(Dataset entries)
——————————
(* ===== verification/Chain.v ===== *)
(** Intents, transactions and blocks: [primitives/src/intent.rs],
    [primitives/src/transaction.rs], [primitives/src/block.rs].

    Each carries a [OnceCell] that caches its hash.  The cell is part of the
    record, and a method that fills it returns the object with the cell filled:
    the interior mutation of [&self] is explicit.  [#[serde(skip)]] keeps the cell
    out of the serialised form, so what is serialised is the content of the
    object, and a decoded object has an empty cell. *)
From S2P Require Import Prelude Address Predicate Extern.

(** [OnceCell::get_or_init]: the value and the cell afterwards. *)
Definition get_or_init {A} (cell : option A) (f : A) : A * option A :=
  match cell with
  | Some v => (v, cell)
  | None => (f, Some f)
  end.

Section chain.
Context `{!MultihashCrate}.

(** [pub struct Intent<R>] *)
Record Intent (R : Repr) := mkIntent {
  recent_blockhash : Multihash;
  expectations : PredicateTree R;
  calldata : Calldata;
  intent_cache : option Multihash;
}.

(** What serde sees of an intent. *)
Definition IntentContent (R : Repr) : Type := Multihash * PredicateTree R * Calldata.
Definition intent_content {R} (self : Intent R) : IntentContent R :=
  (recent_blockhash R self, expectations R self, calldata R self).

(** [Intent::new], [Intent::with_calldata] *)
Definition intent_new {R} (recent_blockhash : Multihash) (expectations : PredicateTree R) :
    Intent R :=
  mkIntent R recent_blockhash expectations ∅ None.
Definition with_calldata {R} (recent_blockhash : Multihash) (expectations : PredicateTree R)
    (calldata : Calldata) : Intent R :=
  mkIntent R recent_blockhash expectations calldata None.

(** The derived [Serialize] and [Deserialize]. *)
Definition intent_to_vec {R} `{Rmp (IntentContent R)} (self : Intent R) : bytes :=
  to_vec (intent_content self).
Definition intent_of_content {R} (c : IntentContent R) : Intent R :=
  let '(h, e, c) := c in mkIntent R h e c None.
Definition intent_from_slice {R} `{Rmp (IntentContent R)} (b : bytes) : option (Intent R) :=
  intent_of_content <$> from_slice b.

Definition with_intent_cache {R} (self : Intent R) (c : option Multihash) : Intent R :=
  mkIntent R (recent_blockhash R self) (expectations R self) (calldata R self) c.

(** [Intent::hash] *)
Definition intent_hash {R} `{Rmp (IntentContent R)} (self : Intent R) : Multihash * Intent R :=
  let '(h, c) := get_or_init (intent_cache R self) (sha3_256 (intent_to_vec self)) in
  (h, with_intent_cache self c).

(** [Intent::signing_hash]: the hasher is fed the two encodings in turn. *)
Definition signing_hash {R} `{Rmp Multihash, Rmp (PredicateTree R)} (self : Intent R) :
    Multihash * Intent R :=
  let '(h, c) := get_or_init (intent_cache R self)
    (sha3_256 (to_vec (recent_blockhash R self) ++ to_vec (expectations R self))) in
  (h, with_intent_cache self c).

(** [self.calldata.insert(key, value)]: the field is public. *)
Definition calldata_insert {R} (self : Intent R) (key : rstring) (value : bytes) : Intent R :=
  mkIntent R (recent_blockhash R self) (expectations R self)
    (<[key := value]> (calldata R self)) (intent_cache R self).

(** [pub struct Transaction<R>] *)
Record Transaction (R : Repr) := mkTransaction {
  intents : list (Intent R);
  proposals : gmap Address (rAccountChange R);
  tx_cache : option Multihash;
}.

Definition TxContent (R : Repr) : Type :=
  list (IntentContent R) * gmap Address (rAccountChange R).
Definition tx_content {R} (self : Transaction R) : TxContent R :=
  (intent_content <$> intents R self, proposals R self).

Definition tx_of_content {R} (c : TxContent R) : Transaction R :=
  mkTransaction R (intent_of_content <$> c.1) c.2 None.
Definition tx_to_vec {R} `{Rmp (TxContent R)} (self : Transaction R) : bytes :=
  to_vec (tx_content self).
Definition tx_from_slice {R} `{Rmp (TxContent R)} (b : bytes) : option (Transaction R) :=
  tx_of_content <$> from_slice b.

(** [Transaction::new] *)
Definition transaction_new {R} (intents : list (Intent R))
    (proposals : gmap Address (rAccountChange R)) : Transaction R :=
  mkTransaction R intents proposals None.

(** [Transaction::hash] *)
Definition tx_hash {R} `{Rmp (TxContent R)} (self : Transaction R) :
    Multihash * Transaction R :=
  let '(h, c) := get_or_init (tx_cache R self) (sha3_256 (to_vec (tx_content self))) in
  (h, mkTransaction R (intents R self) (proposals R self) c).

(** [<Transaction as PartialEq>::eq] compares the hashes. *)
Definition tx_eq {R} `{Rmp (TxContent R)} (self other : Transaction R) : bool :=
  bool_decide ((tx_hash self).1 = (tx_hash other).1).

(** [pub struct Block] *)
Record Block := mkBlock {
  height : Z;
  parent : Multihash;
  transactions : list (Transaction Basic);
  block_cache : option Multihash;
}.

Definition BlockContent : Type := Z * Multihash * list (TxContent Basic).
Definition block_content (self : Block) : BlockContent :=
  (height self, parent self, tx_content <$> transactions self).
Definition block_of_content (c : BlockContent) : Block :=
  let '(h, p, txs) := c in mkBlock h p (tx_of_content <$> txs) None.
Definition block_to_vec `{Rmp BlockContent} (self : Block) : bytes := to_vec (block_content self).
Definition block_from_slice `{Rmp BlockContent} (b : bytes) : option Block :=
  block_of_content <$> from_slice b.

(** [Block::hash] *)
Definition block_hash `{Rmp BlockContent} (self : Block) : Multihash * Block :=
  let '(h, c) := get_or_init (block_cache self) (sha3_256 (to_vec (block_content self))) in
  (h, mkBlock (height self) (parent self) (transactions self) c).

(** [Block::new]: [parent.height + 1] is checked for overflow in the debug
    profile only. *)
Definition block_new `{Rmp BlockContent} (prof : Profile) (parent : Block)
    (txs : list (Transaction Basic)) : option Block :=
  (λ h, mkBlock h (block_hash parent).1 txs None) <$> u64_add prof (height parent) 1.

(** [Block::zero] *)
Definition block_zero : Block := mkBlock 0 default_multihash [] None.
End chain.

Arguments mkIntent {_ R}.
Arguments recent_blockhash {_ R} _.
Arguments expectations {_ R} _.
Arguments calldata {_ R} _.
Arguments intent_cache {_ R} _.
Arguments mkTransaction {_ R}.
Arguments intents {_ R} _.
Arguments proposals {_ R} _.
Arguments tx_cache {_ R} _.

Lemma get_or_init_value {A} (cell : option A) f :
  (get_or_init cell f).1 = default f cell ∧ (get_or_init cell f).2 = Some (get_or_init cell f).1.
Proof. by destruct cell. Qed.

(** Decoding gives back the content, with an empty cell. *)
Lemma intent_decode `{!MultihashCrate} {R} `{!Rmp (IntentContent R), !RmpLaws (IntentContent R)}
    (i : Intent R) : intent_from_slice (intent_to_vec i) = Some (with_intent_cache i None).
Proof. unfold intent_from_slice, intent_to_vec. by rewrite from_slice_to_vec. Qed.

Lemma tx_of_content_content `{!MultihashCrate} {R} (c : TxContent R) :
  tx_content (tx_of_content c) = c.
Proof.
  destruct c as [cs ps]. unfold tx_content, tx_of_content. simpl. f_equal.
  induction cs as [|[[h e] cd] cs IH]; [done|]. rewrite !fmap_cons. by f_equal.
Qed.

(** An object as decoding makes it: no cell, at any depth, is filled. *)
Definition tx_fresh `{!MultihashCrate} {R} (tx : Transaction R) : Prop :=
  tx_of_content (tx_content tx) = tx.

Lemma tx_decoded_fresh `{!MultihashCrate} {R} `{!Rmp (TxContent R)} b (tx : Transaction R) :
  tx_from_slice b = Some tx → tx_fresh tx.
Proof.
  unfold tx_from_slice. intros (c & _ & ->)%fmap_Some. unfold tx_fresh.
  by rewrite tx_of_content_content.
Qed.

Lemma tx_decode `{!MultihashCrate} {R} `{!Rmp (TxContent R), !RmpLaws (TxContent R)}
    (tx : Transaction R) :
  tx_from_slice (tx_to_vec tx) = Some (tx_of_content (tx_content tx)).
Proof. unfold tx_from_slice, tx_to_vec. by rewrite from_slice_to_vec. Qed.

(** A block of fresh transactions arrives as it was sent, but for its own cell. *)
Lemma block_decode `{!MultihashCrate, !Rmp BlockContent, !RmpLaws BlockContent} (b : Block) :
  Forall tx_fresh (transactions b) →
  block_from_slice (block_to_vec b) = Some (mkBlock (height b) (parent b) (transactions b) None).
Proof.
  intros Hf. unfold block_from_slice, block_to_vec. rewrite from_slice_to_vec. simpl. do 2 f_equal.
  induction Hf as [|tx txs Htx _ IH]; [done|]. rewrite !fmap_cons. by f_equal.
Qed.

Section hashing.
Context `{!MultihashCrate, !Rmp (IntentContent Basic), !Rmp (TxContent Basic), !Rmp BlockContent}.

(** A block whose cell is empty or right: every block [Block::new] and decoding
    make, hashed or not. *)
Definition block_cache_ok (b : Block) : Prop :=
  block_cache b = None ∨ block_cache b = Some (sha3_256 (to_vec (block_content b))).

Lemma block_hash_ok b :
  block_cache_ok b → (block_hash b).1 = sha3_256 (to_vec (block_content b)) ∧
    block_cache_ok (block_hash b).2.
Proof. unfold block_cache_ok, block_hash. intros [-> | ->]; simpl; auto. Qed.

Lemma block_hash_content b : block_content (block_hash b).2 = block_content b.
Proof. unfold block_hash. by destruct (get_or_init _ _). Qed.

Lemma tx_hash_content (tx : Transaction Basic) : tx_content (tx_hash tx).2 = tx_content tx.
Proof. unfold tx_hash. by destruct (get_or_init _ _). Qed.
End hashing.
——————————
Give an exact copy of the lines above, from the top of the records to the line that contains "out of the serialised", taking in both ends.

(* ===== verification/Chain.v ===== *)
(** Intents, transactions and blocks: [primitives/src/intent.rs],
    [primitives/src/transaction.rs], [primitives/src/block.rs].

    Each carries a [OnceCell] that caches its hash.  The cell is part of the
    record, and a method that fills it returns the object with the cell filled:
    the interior mutation of [&self] is explicit.  [#[serde(skip)]] keeps the cell
    out of the serialised form, so what is serialised is the content of the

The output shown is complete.